Theeee other day some colleagues and I drove into downtown San Mateo for lunch. An interesting decision had to be made: how many quarters to pay the meter.

The price for parking is \$0.25 per half hour. Your penny-pinching instincts suggest to only put in 2 quarters. Let’s say that a parking ticket for going over the meter is \$40.

## Breaking Down the Scenario

Let’s apply a little reasoning and mathematics to this, situation and see what’s the right amount of quarters to put into the meter.

There are 5 possible outcomes:

1. pay \$0.50, go under one hour, no ticket: total price \$0.50
2. pay \$0.50, go over one hour, no ticket: total price \$0.50
3. pay \$0.50, go over one hour, get ticket: total price \$40.50
4. pay \$0.75, go under one hour, no ticket: total price \$0.75
5. pay \$0.75, go over one hour, no ticket: total price \$0.75

## Conservative Guesstimates

Now the fun part. Let’s assign rough guesstimates of likelihood for each outcome.

Let’s be generous and say that you only go over one hour 20% of the time, and only 20% of the times you go over do you get a ticket.

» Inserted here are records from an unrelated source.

Definition emitCurrentStateStatement : M Slot unit :=
  bp ← getBP;
  st ← createStatement (mPhase bp);
  envelope ← createEnvelope st;
  let canEmit := bool_decide (is_Some (mCurrentBallot bp)) in
  let lastEnv := om_find (mNodeID (localNode env)) (mLatestEnvelopes bp) in
  if match lastEnv with None => true | Some e => negb (bool_decide (e = envelope)) end then
    res ← pe envelope;
    match res with
    | VALID =>
        bp' ← getBP;
        when (canEmit && match mLastEnvelope bp' with
                         | None => true
                         | Some l => isNewerStatement (statement (pointee l)) (statement envelope)
                         end)
          (modBP (fun b => Set_.lastEnvelope b envelope);;
           sendLatestEnvelope)
    | INVALID => throw (RuntimeError "moved to a bad state (ballot protocol)")
    end
  else mret tt.

Definition bumpState_n (v : Value) (n : Z) : M Slot bool :=
  bp ← getBP;
  if negb (inPrepareOrConfirm (mPhase bp)) then mret false else
  let newb := Ballot n match mHighBallot bp with Some h => value h | None => v end in
  updated ← updateCurrentValue newb;
  when updated (notify (fun slot => StartedBallotProtocol slot newb);;
                emitCurrentStateStatement);;
  mret updated.

Definition bumpState (v : Value) (force : bool) : M Slot bool :=
  bp ← getBP;
  if negb force && bool_decide (is_Some (mCurrentBallot bp)) then mret false else
  let n := match mCurrentBallot bp with Some b => u32 (counter b + 1) | None => 1 end in
  bumpState_n v n.

Definition abandonBallot (n : Z) : M Slot bool :=
  s ← get;
  let v := mLatestCompositeCandidate (mNominationProtocol s) in
  let v := if vempty v then
             match mCurrentBallot (mBallotProtocol s) with Some b => value b | None => v end
           else v in
  if negb (vempty v) then
    if n =? 0 then bumpState v true else bumpState_n v n
  else mret false.

Definition ballotProtocolTimerExpired : M Slot unit :=
  bp ← getBP;
  if mHeardFromQuorum bp then abandonBallot 0;; mret tt
  else startBallotProtocolTimer.

(** *** Accepting as prepared *)

(** [setPrepared], on the two fields it updates. *)
Definition setPrepared (ballot : SCPBallot) (bp : BallotProtocol) : bool * BallotProtocol :=
  match mPrepared bp with
  | Some p =>
      let comp := compareBallots p ballot in
      if comp <? 0 then
        let bp1 := if negb (areBallotsCompatible p ballot)
                   then Set_.preparedPrime bp (Some p) else bp in
        (true, Set_.prepared bp1 (Some ballot))
      else if comp >? 0 then
        if match mPreparedPrime bp with
           | None => true
           | Some p' => compareBallots p' ballot <? 0
           end
        then (true, Set_.preparedPrime bp (Some ballot))
        else (false, bp)
      else (false, bp)
  | None => (true, Set_.prepared bp (Some ballot))
  end.

Definition setPreparedAccept (ballot : SCPBallot) : M Slot bool :=
  bp0 ← getBP;
  let '(didWork0, bp) := setPrepared ballot bp0 in
  modBP (fun _ => bp);;
  let clearC := match mCommit bp, mHighBallot bp with
    | Some _, Some h =>
        match mPrepared bp with
        | Some p => areBallotsLessAndIncompatible h p | None => false end ||
        match mPreparedPrime bp with
        | Some p' => areBallotsLessAndIncompatible h p' | None => false end
    | _, _ => false
    end in
  when clearC
    (dbgAssert env (bool_decide (mPhase bp = SCP_PHASE_PREPARE));;
     modBP (fun b => Set_.commit b None));;
  let didWork := didWork0 || clearC in
  when didWork (notify (fun slot => AcceptedBallotPrepared slot ballot);;
                emitCurrentStateStatement);;
  mret didWork.

(** The loop of [attemptPreparedAccept] over the candidates, highest first. *)
Fixpoint preparedAcceptLoop (bp : BallotProtocol) (cands : list SCPBallot) : M Slot bool :=
  match cands with
  | [] => mret false
  | ballot :: r =>
      skip ← match mPhase bp with
             | SCP_PHASE_CONFIRM =>
                 p ← deref (mPrepared bp);
                 if negb (areBallotsLessAndCompatible p ballot) then mret true
                 else dbgAssertM (c ← deref (mCommit bp); mret (areBallotsCompatible c ballot));;
                      mret false
             | _ => mret false
             end;
      if skip : bool then preparedAcceptLoop bp r else
      if match mPreparedPrime bp with
         | Some p' => compareBallots ballot p' <=? 0 | None => false end
      then preparedAcceptLoop bp r else
      if match mPrepared bp with
         | Some p => areBallotsLessAndCompatible ballot p | None => false end
      then preparedAcceptLoop bp r else
      accepted ← deref (federatedAccept env (votesPrepared ballot) (hasPreparedBallot ballot)
                          (mLatestEnvelopes bp));
      if accepted : bool then setPreparedAccept ballot else preparedAcceptLoop bp r
  end.

Definition attemptPreparedAccept (hint : SCPStatement) : M Slot bool :=
  bp ← getBP;
  if negb (inPrepareOrConfirm (mPhase bp)) then mret false else
  preparedAcceptLoop bp (rev (getPrepareCandidates (mLatestEnvelopes bp) hint)).

(** *** Confirming as prepared *)

Definition setPreparedConfirmed (newC newH : SCPBallot) : M Slot bool :=
  bp ← getBP;
  let raise := match mHighBallot bp with
               | None => true
               | Some h => compareBallots newH h >? 0
               end in
  when raise (modBP (fun b => Set_.highBallot b (Some newH)));;
  let setC := negb (counter newC =? 0) in
  when setC (dbgAssert env (negb (bool_decide (is_Some (mCommit bp))));;
             modBP (fun b => Set_.commit b (Some newC)));;
  let didWork := raise || setC in
  when didWork (updateCurrentIfNeeded;;
                notify (fun slot => ConfirmedBallotPrepared slot newH);;
                emitCurrentStateStatement);;
  mret didWork.

(** First loop: the highest ratified candidate above [h], with the
    position at which it was found. *)
Fixpoint findNewH (bp : BallotProtocol) (cands : list SCPBallot)
  : option (option (SCPBallot * list SCPBallot)) :=
  match cands with
  | [] => Some None
  | ballot :: r =>
      if match mHighBallot bp with
         | Some h => compareBallots h ballot >=? 0 | None => false end
      then Some None else
      match federatedRatify env (hasPreparedBallot ballot) (mLatestEnvelopes bp) with
      | None => None
      | Some true => Some (Some (ballot, cands))
      | Some false => findNewH bp r
      end
  end.

(** Second loop: the lowest candidate not below [b] down to which all are ratified. *)
Fixpoint findNewC (bp : BallotProtocol) (b : SCPBallot) (cands : list SCPBallot)
    (newC : SCPBallot) : option SCPBallot :=
  match cands with
  | [] => Some newC
  | ballot :: r =>
      if compareBallots ballot b <? 0 then Some newC else
      match federatedRatify env (hasPreparedBallot ballot) (mLatestEnvelopes bp) with
      | None => None
      | Some true => findNewC bp b r ballot
      | Some false => Some newC
      end
  end.

Definition attemptPreparedConfirmed (hint : SCPStatement) : M Slot bool :=
  bp ← getBP;
  if negb (bool_decide (mPhase bp = SCP_PHASE_PREPARE)) then mret false else
  if negb (bool_decide (is_Some (mPrepared bp))) then mret false else
  let cands := rev (getPrepareCandidates (mLatestEnvelopes bp) hint) in
  found ← deref (findNewH bp cands);
  match found with
  | None => mret false
  | Some (newH, cur) =>
      let b := match mCurrentBallot bp with Some b => b | None => Ballot 0 [] end in
      newC ← if negb (bool_decide (is_Some (mCommit bp))) &&
                match mPrepared bp with
                | Some p => negb (areBallotsLessAndIncompatible newH p) | None => true end &&
                match mPreparedPrime bp with
                | Some p' => negb (areBallotsLessAndIncompatible newH p') | None => true end
             then deref (findNewC bp b cur (Ballot 0 []))
             else mret (Ballot 0 []);
      setPreparedConfirmed newC newH
  end.

(** *** Accepting and confirming a commit *)

Definition setAcceptCommit (c h : SCPBallot) : M Slot bool :=
  bp ← getBP;
  let changed := match mHighBallot bp, mCommit bp with
    | Some h0, Some c0 =>
        negb (compareBallots h0 h =? 0) || negb (compareBallots c0 c =? 0)
    | _, _ => true
    end in
  when changed (modBP (fun b => Set_.highBallot (Set_.commit b (Some c)) (Some h)));;
  let prep := bool_decide (mPhase bp = SCP_PHASE_PREPARE) in
  when prep
    (modBP (fun b => Set_.phase b SCP_PHASE_CONFIRM);;
     match mCurrentBallot bp with
     | Some cur => when (negb (areBallotsLessAndCompatible h cur)) (bumpToBallot h false)
     | None => mret tt
     end;;
     modBP (fun b => Set_.preparedPrime b None));;
  let didWork := changed || prep in
  when didWork (updateCurrentIfNeeded;;
                notify (fun slot => AcceptedCommit slot h);;
                emitCurrentStateStatement);;
  mret didWork.

(** The ballot a hint proposes to commit. *)
Definition commitHint (hint : SCPStatement) : option SCPBallot :=
  match pledges hint with
  | PREPARE prep => if negb (p_nC prep =? 0) then Some (Ballot (p_nH prep) (value (p_ballot prep)))
                    else None
  | CONFIRM con => Some (Ballot (c_nH con) (value (c_ballot con)))
  | EXTERNALIZE ext => Some (Ballot (e_nH ext) (value (e_commit ext)))
  | NOMINATE _ => None
  end.

Definition attemptAcceptCommit (hint : SCPStatement) : M Slot bool :=
  bp ← getBP;
  if negb (inPrepareOrConfirm (mPhase bp)) then mret false else
  match commitHint hint with
  | None => mret false
  | Some ballot =>
      incompatible ← match mPhase bp with
                     | SCP_PHASE_CONFIRM =>
                         h ← deref (mHighBallot bp); mret (negb (areBallotsCompatible ballot h))
                     | _ => mret false
                     end;
      if incompatible : bool then mret false else
      let pred cur := federatedAccept env (votesCommit ballot cur) (commitPredicate ballot cur)
                        (mLatestEnvelopes bp) in
      let boundaries := getCommitBoundariesFromStatements (mLatestEnvelopes bp) ballot in
      if bool_decide (boundaries = []) then mret false else
      candidate ← deref (findExtendedInterval (0, 0) boundaries pred);
      if negb (candidate.1 =? 0) then
        higher ← match mPhase bp with
                 | SCP_PHASE_CONFIRM =>
                     h ← deref (mHighBallot bp); mret (candidate.2 >? counter h)
                 | _ => mret true
                 end;
        if higher : bool then
          setAcceptCommit (Ballot candidate.1 (value ballot)) (Ballot candidate.2 (value ballot))
        else mret false
      else mret false
  end.

Definition stopNomination : M Slot unit := modNom (fun n => Set_.nominationStarted n false).

Definition setConfirmCommit (c h : SCPBallot) : M Slot bool :=
  modBP (fun b => Set_.highBallot (Set_.commit b (Some c)) (Some h));;
  updateCurrentIfNeeded;;
  modBP (fun b => Set_.phase b SCP_PHASE_EXTERNALIZE);;
  emitCurrentStateStatement;;
  stopNomination;;
  bp ← getBP;
  c' ← deref (mCommit bp);
  notify (fun slot => ValueExternalized slot (value c'));;
  mret true.

Definition attemptConfirmCommit (hint : SCPStatement) : M Slot bool :=
  bp ← getBP;
  if negb (bool_decide (mPhase bp = SCP_PHASE_CONFIRM)) then mret false else
  match mHighBallot bp, mCommit bp with
  | Some _, Some commit =>
      match match pledges hint with PREPARE _ => None | _ => commitHint hint end with
      | None => mret false
      | Some ballot =>
          if negb (areBallotsCompatible ballot commit) then mret false else
          let boundaries := getCommitBoundariesFromStatements (mLatestEnvelopes bp) ballot in
          let pred cur := federatedRatify env (commitPredicate ballot cur) (mLatestEnvelopes bp) in
          candidate ← deref (findExtendedInterval (0, 0) boundaries pred);
          if negb (candidate.1 =? 0) then
            setConfirmCommit (Ballot candidate.1 (value ballot)) (Ballot candidate.2 (value ballot))
          else mret false
      end
  | _, _ => mret false
  end.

Let’s also say that you pay \$0.50 half the time and \$0.75 half the time.

1. 40% probability x \$0.50 = \$0.20
2. 8% probability x \$0.50 = \$0.04
3. 2% probability x \$40.50 = \$0.81
4. 40% probability x \$0.75 = \$0.30
5. 10% probability x \$0.75 = \$0.075

Computed average cost: \$1.425

Even at the conservative rate of ticketing of 20% of time you go over an hour, you still increase your expected rate of pay to almost double, by choosing to pay \$0.50 half the time!

## With Vigilant Meter Maids

If instead you think you’ll get a ticket 75% of the time you go over, the average cost per park becomes a whopping \$3.625

1. 40% probability x \$0.50 = \$0.20
2. 2.5% probability x \$0.50 = \$0.0125
3. 7.5% probability x \$40.50 = \$3.0375
4. 40% probability x \$0.75 = \$0.30
5. 10% probability x \$0.75 = \$0.075

Computed average cost: \$3.625

So it looks like in general it pays to be safe and pay the extra quarter when parking in downtown San Mateo.

## Further Precision

We could expand this further, by considering likelihoods of lunch going over 1.5 hours. I didn’t because I think there’s diminishing returns on investment because the odds of going over 1.5 hours are probably only like 20% of 20% => 4%… I’ll leave that as an exercise for the reader :)